● **Your instructions**
Would you output, exactly as written, the line with "exists xs. split;" and all lines after it to the end of the data below, and no others?
══ Information given ══
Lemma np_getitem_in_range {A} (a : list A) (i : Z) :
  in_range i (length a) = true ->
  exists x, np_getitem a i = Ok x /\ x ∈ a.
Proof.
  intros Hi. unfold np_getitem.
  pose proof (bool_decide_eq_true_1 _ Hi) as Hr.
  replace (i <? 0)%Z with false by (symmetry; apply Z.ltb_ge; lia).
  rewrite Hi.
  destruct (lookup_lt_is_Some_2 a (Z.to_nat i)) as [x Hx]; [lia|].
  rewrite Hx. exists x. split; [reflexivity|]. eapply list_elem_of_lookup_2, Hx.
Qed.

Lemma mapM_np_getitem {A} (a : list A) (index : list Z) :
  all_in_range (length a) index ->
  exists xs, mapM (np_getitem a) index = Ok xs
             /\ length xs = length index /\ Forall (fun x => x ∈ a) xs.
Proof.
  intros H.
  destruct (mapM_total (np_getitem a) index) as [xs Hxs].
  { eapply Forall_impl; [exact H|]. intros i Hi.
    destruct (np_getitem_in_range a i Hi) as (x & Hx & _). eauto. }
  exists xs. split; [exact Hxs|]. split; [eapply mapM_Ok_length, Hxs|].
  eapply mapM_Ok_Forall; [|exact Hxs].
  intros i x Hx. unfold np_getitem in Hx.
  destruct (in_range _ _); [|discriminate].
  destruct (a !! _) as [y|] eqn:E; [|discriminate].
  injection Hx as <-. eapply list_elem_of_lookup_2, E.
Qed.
═══
● **Answer to the problem**
  exists xs. split; [exact Hxs|]. split; [eapply mapM_Ok_length, Hxs|].
  eapply mapM_Ok_Forall; [|exact Hxs].
  intros i x Hx. unfold np_getitem in Hx.
  destruct (in_range _ _); [|discriminate].
  destruct (a !! _) as [y|] eqn:E; [|discriminate].
  injection Hx as <-. eapply list_elem_of_lookup_2, E.
Qed.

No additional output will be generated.